Joe McManners Joe McManners

Everyone Out! Is Industrial action for GPs back on the cards?

It all begins with an idea.

At this point, the dispute between the BMA and the government feels both baffling and inevitable. For those of us still trying to do right by the patient in front of us, it’s a depressing reminder of how fragile — and how essential — general practice has become.

There is no serious disagreement that the conditions and resources in primary care have deteriorated dramatically over the past decade. GP numbers have fallen despite a growing, ageing population with more complexity, frailty and multimorbidity. According to NHS Digital’s General Practice Workforce series, the number of fully-qualified, permanent GPs has declined steadily since 2015 even as demand has risen.¹

Inevitably, this has led to rising public dissatisfaction (ask any MP what fills their inbox) and a healthcare system pushed ever closer to crisis by avoidable hospital activity. This situation benefits no one. The decline of primary care is a lose-lose-lose for GPs, politicians and — above all — patients.

More Than a Contract Dispute

Although the current argument focuses on contract changes to open up online access, this is only the surface layer. Beneath it lies a deeper, structural problem: the simple fact that general practice no longer has the capacity, stability or resources to deliver the care the NHS claims to value.

If we want to avoid a conflict that ends in mutual destruction, we need to build something far more ambitious than another hurried negotiation. We need a new settlement for general practice — one that actually matches the scale of the crisis.

The Strange Reality: Everyone Wants the Same Thing

What’s especially striking is how aligned the core goals really are.

  • The government wants care shifted out of hospitals and improved access to GPs.

  • The health system cannot remain solvent while pouring more money into hospitals; earlier intervention is better for patients and cheaper for the NHS.

  • GPs want to provide accessible, relational, high-quality care — but can’t do so under current pressures.

  • Patients overwhelmingly want local, timely care before their problems escalate.

These are not different goals. They are the same goal expressed from different positions.

Yet we’re nowhere near achieving them.

A Deal Worth Making

The only way forward is an honest, ambitious deal.

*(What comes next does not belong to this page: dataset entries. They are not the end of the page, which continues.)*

(** [formatPromptFromFiltre(f)].  In [f.contexte ?? ''.trim()] the
    [trim] applies to the empty literal: the context is taken as typed. *)
Definition formatPromptFromFiltre (f : option FiltreContext) : option string :=
  match f with
  | None => None
  | Some f =>
      let contexte := contexte f in
      let lignes :=
        ["[Instruction de rédaction]";
         "Réponse attendue :";
         "- Longueur : " ++ longueur f;
         "- Format : " ++ format f;
         "- Domaine : " ++ domaine f] in
      let lignes :=
        if String.eqb contexte "" then lignes
        else (lignes ++ [("- Contexte : " ++ contexte)%string])%list in
      Some (JsString.join JsString.nl lignes)
  end.

Section Context.

(** [SYSTEM_PROMPT] of [config.ts], and the items of the shared
    [history]. *)
Variable SYSTEM_PROMPT : string.
Variable items : list ChatMessage.

(** [buildMessagesForLLM(fileIds, filtre)] *)
Definition buildMessagesForLLM (fileIds : list string) (filtre : option FiltreContext)
  : ChatPayload :=
  let last := History.getLast HISTORY_WINDOW items in
  let messages := [mkMessage "system" SYSTEM_PROMPT] in
  let instruction := formatPromptFromFiltre filtre in
  let messages :=
    match instruction with
    | Some instruction =>
        if String.eqb instruction "" then messages
        else (messages ++ [mkMessage "system" instruction])%list
    | None => messages
    end in
  let messages :=
    (messages ++
     List.map (fun m => mkMessage (match sender m with
                                   | user => "user"
                                   | assistant => "assistant"
                                   end)
                                  (text m)) last)%list in
  mkChatPayload messages fileIds.

End Context.

(** The body that [chat(payload)] of [api.ts] posts, as the route reads
    it once parsed. *)
Definition chatBody (payload : ChatPayload) : ChatService.RawRequest :=
  ChatService.mkRawRequest None
    (Some (List.map (fun m => ChatService.mkRawMessage (Some (role m))
                                (ChatService.ContentString (content m)))
                    (messages payload)))
    (Some (file_ids payload)).

(** [hooks/useAttachments.ts]: the state of the hook and what its
    callbacks make of it. *)
Module UseAttachments.

(** [type FileTokenAttachment] *)
Record FileTokenAttachment := mkFileTokenAttachment {
  token : string;
  name : string;
  size : Z;
  mime : option string
}.

Record State := mkState {
  attachments : list FileTokenAttachment;
  selectedIdx : Z
}.

(** [`${f.name}:${f.size}:${f.token}`] *)
Definition key (f : FileTokenAttachment) : string :=
  name f ++ ":" ++ pretty (size f) ++ ":" ++ token f.

(** The [Map] filled by [forEach] and read back by
    [Array.from(map.values())]: the first attachment of each key, in the
    order of arrival; [seen] holds the keys of the map. *)
Fixpoint dedupe (seen : list string) (fs : list FileTokenAttachment)
  : list FileTokenAttachment :=
  match fs with
  | [] => []
  | f :: rest =>
      if existsb (String.eqb (key f)) seen then dedupe seen rest
      else f :: dedupe (key f :: seen) rest
  end.

Definition noValidFileMessage : string := "Aucun fichier valide sélectionné.".
Definition tooManyMessage : string :=
  "Tu peux joindre au maximum " ++ pretty MAX_FILES ++ " fichiers.".

(** [addFromDialog()]: [picked] is what [window.fileAPI?.openMany()]
    settles to ([None] when it is not an array); the result is the new
    state and the message given to [onLargeOrError], if any. *)
Definition addFromDialog (picked : Res (option (list FileTokenAttachment))) (st : State)
  : State * option string :=
  match picked with
  | Err e => (st, Some (message e))
  | Ok None => (st, None)
  | Ok (Some list) =>
      let limited := firstn (Z.to_nat MAX_FILES) list in
      match limited with
      | [] => (st, Some noValidFileMessage)
      | _ =>
          let merged := dedupe [] (attachments st ++ limited) in
          let tooMany := MAX_FILES <? Z.of_nat (length merged) in
          let merged := if tooMany then firstn (Z.to_nat MAX_FILES) merged else merged in
          (mkState merged
                   (match merged with
                    | [] => selectedIdx st
                    | _ => Z.of_nat (length merged) - 1
                    end),
           if tooMany then Some tooManyMessage else None)
      end
  end.

(** [removeSelected()] *)
Definition removeSelected (st : State) : State :=
  match attachments st with
  | [] => st
  | prev =>
      let next :=
        List.map snd
          (List.filter (fun p => negb (Z.of_nat (fst p) =? selectedIdx st))
                       (combine (seq 0 (length prev)) prev)) in
      mkState next (Z.min (selectedIdx st) (Z.max 0 (Z.of_nat (length next) - 1)))
  end.

(** [clearAttachments()] *)
Definition clearAttachments (st : State) : State := mkState [] 0.

End UseAttachments.

End Frontend.

(* ===================================================================== *)
(** * Vocabulary of the properties, and test doubles *)
(* ===================================================================== *)

(** Unfolding of the plumbing of [Async]. *)
Ltac run :=
  unfold tryCatch, bind, throw, ret in *; cbn beta iota in *.

Section PricingVocabulary.
Import Pricing.




(** The reading of C3 as stated: whenever all four of [input_tokens],
    [output_tokens], [prompt_tokens] and [completion_tokens] are present,
    the counts taken are those of [input_tokens] and [output_tokens]. *)
Definition inputOutputNamingWins : Prop :=
  forall (u : Usage) (i o p c : Z),
    input_tokens u = Some i -> output_tokens u = Some o ->
    prompt_tokens u = Some p -> completion_tokens u = Some c ->
    input (extractUsage (Some u)) = i /\ output (extractUsage (Some u)) = o.

End PricingVocabulary.

Section AdapterVocabulary.
Import Mistral.

(** A file that [validateFile] refuses: empty, or of a name outside the
    accepted extensions. *)
Definition refused (f : UploadFile) : Prop :=
  buffer f = [] \/ DocumentExtractor.isSupportedFormat (originalname f) "" = false.

Definition wrapUploadError (f : UploadFile) (e : JsError) : JsError :=
  newError ("Erreur upload " ++ originalname f ++ ": " ++ message e).

(** The three shapes the specification recognizes: [contents] an array,
    [contents] a string, [pages] an array. *)
Definition recognizedShape (response : Mistral.OcrResponse) : bool :=
match response with
| Mistral.RespObject (Mistral.ContentsArray _) _ _ => true
| Mistral.RespObject (Mistral.ContentsString _) _ _ => true
| Mistral.RespObject Mistral.ContentsOther (Some _) _ => true
| _ => false
end.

That means a significant shift of funding, staff and stability into primary care, matched with a clear commitment from general practice to improve access, strengthen prevention and reduce avoidable hospital activity.

Like any meaningful agreement, this must flow both ways:

  • Investment for measurable improvement

  • Transparency for trust

  • Stability for delivery

This is not complicated to understand — only hard to build.

The Missing Ingredient: Leadership

To turn shared goals into shared action we need something in very short supply: leadership.
Not just from ministers. Not just from the BMA. But from anyone willing to articulate a common future instead of revisiting familiar grievances.

Without that, the outlook is bleak: worsening access, more pressure on hospitals, growing public frustration and political consequences that will not be easily forgiven.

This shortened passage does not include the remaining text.